If the traffic classifier does not contain any ACL rules, packets match the traffic classifier only when they match all the rules in the classifier.
By default, the relationship between rules in a traffic classifier is AND.
- Configure matching rules according to the following table.
Matching Rule
Command
Remarks
Outer VLAN ID
if-match vlan-id start-vlan-id [ to end-vlan-id ] -
802.1p priority in VLAN packets
if-match 8021p 8021p-value &<1-8> If you enter multiple 802.1p priority values in one command, a packet matches the traffic classifier as long as it matches any one of the 802.1p priorities, regardless of whether the relationship between rules in the traffic classifier is AND or OR.
Destination MAC address
if-match destination-mac mac-address [ mac-address-mask ] -
Source MAC address
if-match source-mac mac-address [ mac-address-mask ] -
Protocol type field in the Ethernet frame header
if-match l2-protocol { arp | ip | mpls | rarp | protocol-value } -
All packets
if-match any After the if-match any command is run, only the matching rule configured using this command takes effect, and the other matching rules in the same traffic classifier will become ineffective.
DSCP priority in IP packets
if-match dscp dscp-value &<1-8>
If you enter multiple DSCP values in one command, a packet matches the traffic classifier as long as it matches any one of the DSCP values, regardless of whether the relationship between rules in the traffic classifier is AND or OR.
If the relationship between rules in a traffic classifier is AND, the if-match dscp and if-match ip-precedence commands cannot be used in the traffic classifier simultaneously.

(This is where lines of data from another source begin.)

(** X5. The root document is the page navigated to last.  After a
    navigation, to whatever URL, that the network answered with a response
    the Cache API accepts, a navigation made while the network is down, to
    whatever URL, is answered with that response, no cache of another name
    holding an entry for the root document (lines 86-95). *)
Theorem X5_offline_navigation_gets_last_page
    (E : Env) (later : Request -> NetResult) (req1 req2 : Request)
    (r : Response) (w : World) :
  method req1 = "GET" ->
  URL_parse E (url req1) <> None ->
  is_navigation req1 = true ->
  net E req1 = NetOk r ->
  put_accepts r = true ->
  (forall n c, In (n, c) (caches w) -> n <> CACHE_NAME E ->
               cache_match (resolve E "/index.html") c = None) ->
  method req2 = "GET" ->
  URL_parse E (url req2) <> None ->
  is_navigation req2 = true ->
  later req2 = NetFail ->
  fetch_listener (with_net E later) req2 (snd (fetch_listener E req1 w)) =
  (RespondWith (Fulfilled (Some r)), snd (fetch_listener E req1 w)).
Proof.
  intros Hm1 Hp1 Hnav1 Hn1 Hacc Hoth Hm2 Hp2 Hnav2 Hn2.
  destruct (URL_parse E (url req1)) as [u1|] eqn:Hu1; [|congruence].
  destruct (URL_parse E (url req2)) as [u2|] eqn:Hu2; [|congruence].
  rewrite (fetch_listener_get E req1 u1 w Hm1 Hu1), Hnav1.
  unfold respondWith.
  rewrite (navigation_online E req1 r w Hn1). simpl.
  rewrite (fetch_listener_get (with_net E later) req2 u2 _ Hm2 Hu2), Hnav2.
  unfold respondWith.
  rewrite (navigation_offline (with_net E later) req2 _ Hn2).
  change (resolve (with_net E later) "/index.html")
    with (resolve E "/index.html").
  now rewrite (detached_put_matched E _ r w Hacc Hoth).
Qed.

Lemma X5_witness :
  fetch_listener (with_net Demo.settings_env Demo.offline) Demo.home_request
    (snd (fetch_listener Demo.settings_env Demo.nav_request Demo.stocked)) =
  (RespondWith (Fulfilled (Some (Demo.page "<settings>"))),
   snd (fetch_listener Demo.settings_env Demo.nav_request Demo.stocked)).
Proof.
  apply (X5_offline_navigation_gets_last_page Demo.settings_env Demo.offline
           Demo.nav_request Demo.home_request (Demo.page "<settings>")
           Demo.stocked); try reflexivity; try (vm_compute; discriminate).
  intros n c [Heq|[]] Hn. inversion Heq; subst. now elim Hn.
Defined.
Lemma custom_fields_of_picked (listingType : jsval) (intl : Intl)
    (l : list (nullable ExtendedDataConfig)) :
  map (custom_field intl) (List.filter (picked listingType) l)
  = map (fun c =>
           Element CustomExtendedDataField
             [("key", PVal (key c));
              ("name", PVal (key c));
              ("fieldConfig", PFieldConfig (Def c));
              ("defaultRequiredMessage",
               PVal (VStr (formatMessage intl
                             "EditListingDetailsForm.defaultRequiredMessage" [])))]
             [])
      (configs_of (List.filter (picked listingType) l)).
Proof.
  induction l as [|entry l IH]; [done|].
  cbn [List.filter]. destruct (picked listingType entry) eqn:Hp; [|exact IH].
  apply picked_spec in Hp as (c & -> & _).
  cbn [map configs_of omap list_omap].
  fold (configs_of (List.filter (picked listingType) l)).
  by rewrite IH.
Qed.

(** C1. For every listing type and every configuration list,
    [AddCustomExtendedDataFields] renders one [CustomExtendedDataField]
    element, named and keyed by the key of the entry and carrying the entry
    as its field configuration, for exactly the entries whose schema type is
    known, whose [includeForListingTypes] is null, undefined or contains the
    listing type, and whose scope is public or private, in the order of the
    configuration list; no other entry contributes a field, and the tree
    holds nothing else. *)
Theorem AddCustomExtendedDataFields_filters (listingType : jsval)
    (listingExtendedDataConfig : nullable (list (nullable ExtendedDataConfig)))
    (intl : Intl) :
  AddCustomExtendedDataFields listingType listingExtendedDataConfig intl
  = Fragment
      ((fun c =>
          Element CustomExtendedDataField
            [("key", PVal (key c));
             ("name", PVal (key c));
             ("fieldConfig", PFieldConfig (Def c));
             ("defaultRequiredMessage",
              PVal (VStr (formatMessage intl
                            "EditListingDetailsForm.defaultRequiredMessage" [])))]
            [])
       <$> configs_of (filter (renders_field listingType)
                         (or_else listingExtendedDataConfig [])))
  ∧ Forall (fun entry => ∃ c, entry = Def c)
      (filter (renders_field listingType) (or_else listingExtendedDataConfig []))
  ∧ subtrees (AddCustomExtendedDataFields listingType listingExtendedDataConfig intl)
    = node_children
        (AddCustomExtendedDataFields listingType listingExtendedDataConfig intl)
  ∧ length (subtrees
              (AddCustomExtendedDataFields listingType listingExtendedDataConfig
                 intl))
    = length (filter (renders_field listingType)
                (or_else listingExtendedDataConfig [])).
Proof.
  split; [|split; [|split]].
  - unfold AddCustomExtendedDataFields.
    by rewrite custom_fields_filter, custom_fields_of_picked,
         filter_renders_field.
  - apply Forall_forall. intros entry Hin.
    apply list_elem_of_filter in Hin as [(c & -> & _) _]. by exists c.
  - unfold AddCustomExtendedDataFields. rewrite custom_fields_filter.
    cbn [subtrees node_children].
    generalize (List.filter (picked listingType)
                  (or_else listingExtendedDataConfig [])).
    intros l. induction l as [|entry l IH]; [done|].
    cbn [map flat_map]. by rewrite IH.
  - unfold AddCustomExtendedDataFields. rewrite custom_fields_filter.
    cbn [subtrees]. rewrite filter_renders_field.
    generalize (List.filter (picked listingType)
                  (or_else listingExtendedDataConfig [])).
    intros l. induction l as [|entry l IH]; [done|].
    cbn [map flat_map length]. by rewrite <- IH.
Qed.

(** C10. A null or undefined configuration list gives an empty field list,
    and a null or undefined entry is skipped: its schema type reads as
    undefined and fails the known-schema-type check, so the list renders as
    if the entry were not there. *)
Theorem AddCustomExtendedDataFields_degenerate (listingType : jsval) (intl : Intl)
    (before after : list (nullable ExtendedDataConfig)) :
  AddCustomExtendedDataFields listingType Undefined intl = Fragment []
  ∧ AddCustomExtendedDataFields listingType Null intl = Fragment []
  ∧ isKnownSchemaType (or_else Undefined empty_object) = false
  ∧ isKnownSchemaType (or_else Null empty_object) = false
  ∧ AddCustomExtendedDataFields listingType (Def (before ++ Undefined :: after)) intl
    = AddCustomExtendedDataFields listingType (Def (before ++ after)) intl
  ∧ AddCustomExtendedDataFields listingType (Def (before ++ Null :: after)) intl
    = AddCustomExtendedDataFields listingType (Def (before ++ after)) intl.
Proof.
  assert (Hu : picked listingType Undefined = false).
  { unfold picked. simpl. by rewrite isKnownSchemaType_empty_object. }
  assert (Hn : picked listingType Null = false).
  { unfold picked. simpl. by rewrite isKnownSchemaType_empty_object. }
  repeat split; try reflexivity; try apply isKnownSchemaType_empty_object.
  - unfold AddCustomExtendedDataFields. rewrite !custom_fields_filter. simpl.
    rewrite !List.filter_app. simpl. by rewrite Hu.
  - unfold AddCustomExtendedDataFields. rewrite !custom_fields_filter. simpl.
    rewrite !List.filter_app. simpl. by rewrite Hn.
Qed.

(* --------------------------------------------------------------------- *)
(** *** ErrorMessage                                                      *)
(* --------------------------------------------------------------------- *)

Lemma ErrorMessage_cases (fetchErrors : nullable FetchErrors) :
  ErrorMessage fetchErrors = NullNode
  ∨ ErrorMessage fetchErrors = error_paragraph "EditListingDetailsForm.updateFailed"
  ∨ ErrorMessage fetchErrors
    = error_paragraph "EditListingDetailsForm.createListingDraftError"
  ∨ ErrorMessage fetchErrors
    = error_paragraph "EditListingDetailsForm.showListingFailed".
Proof.
  unfold ErrorMessage.
  destruct (truthy (updateListingError _)); [right; left; reflexivity|].
  destruct (truthy (createListingDraftError _)); [right; right; left; reflexivity|].
  destruct (truthy (showListingsError _)); [right; right; right; reflexivity|].
  left; reflexivity.
Qed.

(** C2. [ErrorMessage] shows at most one of the three static messages, by
    priority: a truthy [updateListingError] gives the update-failed message;
    otherwise a truthy [createListingDraftError] gives the create-draft
    message; otherwise a truthy [showListingsError] gives the show-listing
    message.  When [fetchErrors] is null or undefined, or none of the three
    is set, nothing is rendered. *)
Theorem ErrorMessage_priority (fetchErrors : nullable FetchErrors) :
  (length (elements_of FormattedMessage (ErrorMessage fetchErrors)) ≤ 1)%nat
  ∧ (∀ errors, fetchErrors = Def errors →
       truthy (updateListingError errors) = true →
       ErrorMessage fetchErrors
       = error_paragraph "EditListingDetailsForm.updateFailed")
  ∧ (∀ errors, fetchErrors = Def errors →
       truthy (updateListingError errors) = false →
       truthy (createListingDraftError errors) = true →
       ErrorMessage fetchErrors
       = error_paragraph "EditListingDetailsForm.createListingDraftError")
  ∧ (∀ errors, fetchErrors = Def errors →
       truthy (updateListingError errors) = false →
       truthy (createListingDraftError errors) = false →
       truthy (showListingsError errors) = true →
       ErrorMessage fetchErrors
       = error_paragraph "EditListingDetailsForm.showListingFailed")
  ∧ (∀ errors, fetchErrors = Def errors →
       truthy (updateListingError errors) = false →
       truthy (createListingDraftError errors) = false →
       truthy (showListingsError errors) = false →
       ErrorMessage fetchErrors = NullNode)
  ∧ (fetchErrors = Undefined ∨ fetchErrors = Null →
       ErrorMessage fetchErrors = NullNode)
  ∧ (ErrorMessage fetchErrors = NullNode →
       subtrees (ErrorMessage fetchErrors) = []).
Proof.
  split.
  { destruct (ErrorMessage_cases fetchErrors) as [H|[H|[H|H]]];
      rewrite H; vm_compute; lia. }
  repeat split.
  - intros e -> Hu. unfold ErrorMessage. simpl. by rewrite Hu.
  - intros e -> Hu Hc. unfold ErrorMessage. simpl. by rewrite Hu, Hc.
  - intros e -> Hu Hc Hs. unfold ErrorMessage. simpl. by rewrite Hu, Hc, Hs.
  - intros e -> Hu Hc Hs. unfold ErrorMessage. simpl. by rewrite Hu, Hc, Hs.
  - by intros [-> | ->].
  - by intros ->.
Qed.

(* --------------------------------------------------------------------- *)
(** *** handleOnChange                                                    *)
(* --------------------------------------------------------------------- *)

Lemma find_Some_elem {A : Type} (p : A → bool) (l : list A) (x : A) :
  find p l = Some x → x ∈ l ∧ p x = true.
Proof.
  induction l as [|y l IH]; simpl; [done|].
  destruct (p y) eqn:Hy.
  - intros [= ->]. split; [apply list_elem_of_here|done].
  - intros H. destruct (IH H) as [Hin Hp]. split; [by apply list_elem_of_further|done].
Qed.

Lemma find_None_iff {A : Type} (p : A → bool) (l : list A) :
  find p l = None ↔ ∀ x, x ∈ l → p x = false.
Proof.
  induction l as [|y l IH]; simpl.
  - split; [|done]. intros _ x Hx. by apply elem_of_nil in Hx.
  - destruct (p y) eqn:Hy.
    + split; [done|]. intros H. specialize (H y (list_elem_of_here _ _)). congruence.
    + rewrite IH. split.
      * intros H x Hx. apply elem_of_cons in Hx as [->|Hx]; [done|by apply H].
      * intros H x Hx. apply H. by apply list_elem_of_further.
Qed.

Lemma selected_config_Some_iff (configs : list ListingTypeConfig) (value : jsval) :
  (∃ sel, selected_config configs value = Some sel)
  ↔ ∃ c, c ∈ configs ∧ listingType c = value.
Proof.
  unfold selected_config. split.
  - intros (sel & H). apply find_Some_elem in H as [Hin Hp].
    exists sel. split; [done|]. by apply bool_decide_eq_true in Hp.
  - intros (c & Hin & Hc).
    destruct (find _ configs) as [sel|] eqn:Hf; [by exists sel|].
    rewrite find_None_iff in Hf. specialize (Hf c Hin).
    unfold strict_eq in Hf. apply bool_decide_eq_false in Hf. done.
Qed.

Lemma selected_config_None_iff (configs : list ListingTypeConfig) (value : jsval) :
  selected_config configs value = None
  ↔ ∀ c, c ∈ configs → listingType c ≠ value.
Proof.
  unfold selected_config. rewrite find_None_iff.
  split; intros H c Hin; specialize (H c Hin); unfold strict_eq in *.
  - by apply bool_decide_eq_false in H.
  - by apply bool_decide_eq_false.
Qed.

(** What the handler does once the lookup has found a configuration. *)
Lemma handleOnChange_found (configs : list ListingTypeConfig)
    (onProcessChange : nullable extfn) (value : jsval)
    (sel : ListingTypeConfig) (w : World) :
  selected_config configs value = Some sel →
  handleOnChange (Def configs) onProcessChange value w
  = (Returned tt,
     {| formValues :=
          <["unitType" := unitType sel]>
            (<["transactionProcessAlias" := transactionProcessAlias sel]>
               (formValues w));
        calls :=
          calls w ++
          match onProcessChange with
          | Def callback =>
              if strict_neq (stored_alias w) (transactionProcessAlias sel)
              then [(callback, [transactionProcessAlias sel])]
              else []
          | _ => []
          end |}).
Proof.
  unfold selected_config. intros Hsel.
  unfold handleOnChange, mbind, M_bind, find_in, getFieldStateValue, mret, M_ret.
  simpl. rewrite Hsel. unfold stored_alias. simpl.
  destruct onProcessChange as [| |callback]; simpl;
    try (by rewrite app_nil_r).
  destruct (strict_neq _ _); simpl; [done|by rewrite app_nil_r].
Qed.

IP precedence in IP packets
if-match ip-precedence ip-precedence-value &<1-8> The if-match dscp and if-match ip-precedence commands cannot be configured in a traffic classifier in which the relationship between rules is AND.
If you enter multiple IP precedence values in one command, a packet matches the traffic classifier as long as it matches any one of the IP precedence values, regardless of whether the relationship between rules in the traffic classifier is AND or OR.
Layer 3 protocol type
if-match protocol { ip | ipv6 } -
SYN Flag in the TCP packet
if-match tcp syn-flag { syn-flag-value | ack | fin | psh | rst | syn | urg }
-
Inbound interface
if-match inbound-interface interface-type interface-number A traffic policy containing this matching rule cannot be applied to the outbound direction or in the interface view.
ACL rule
if-match acl { acl-number | acl-name } - When an ACL is used to define a traffic classification rule, it is recommended that the ACL be configured first.
- If an ACL in a traffic classifier defines multiple rules, a packet matches the ACL as long as it matches one of rules, regardless of whether the relationship between rules in the traffic classifier is AND or OR.
ACL6 rule
if-match ipv6 acl { acl-number | acl-name } Before specifying an ACL6 in a matching rule, configure the ACL6.
Run:
quitExit from the traffic classifier view.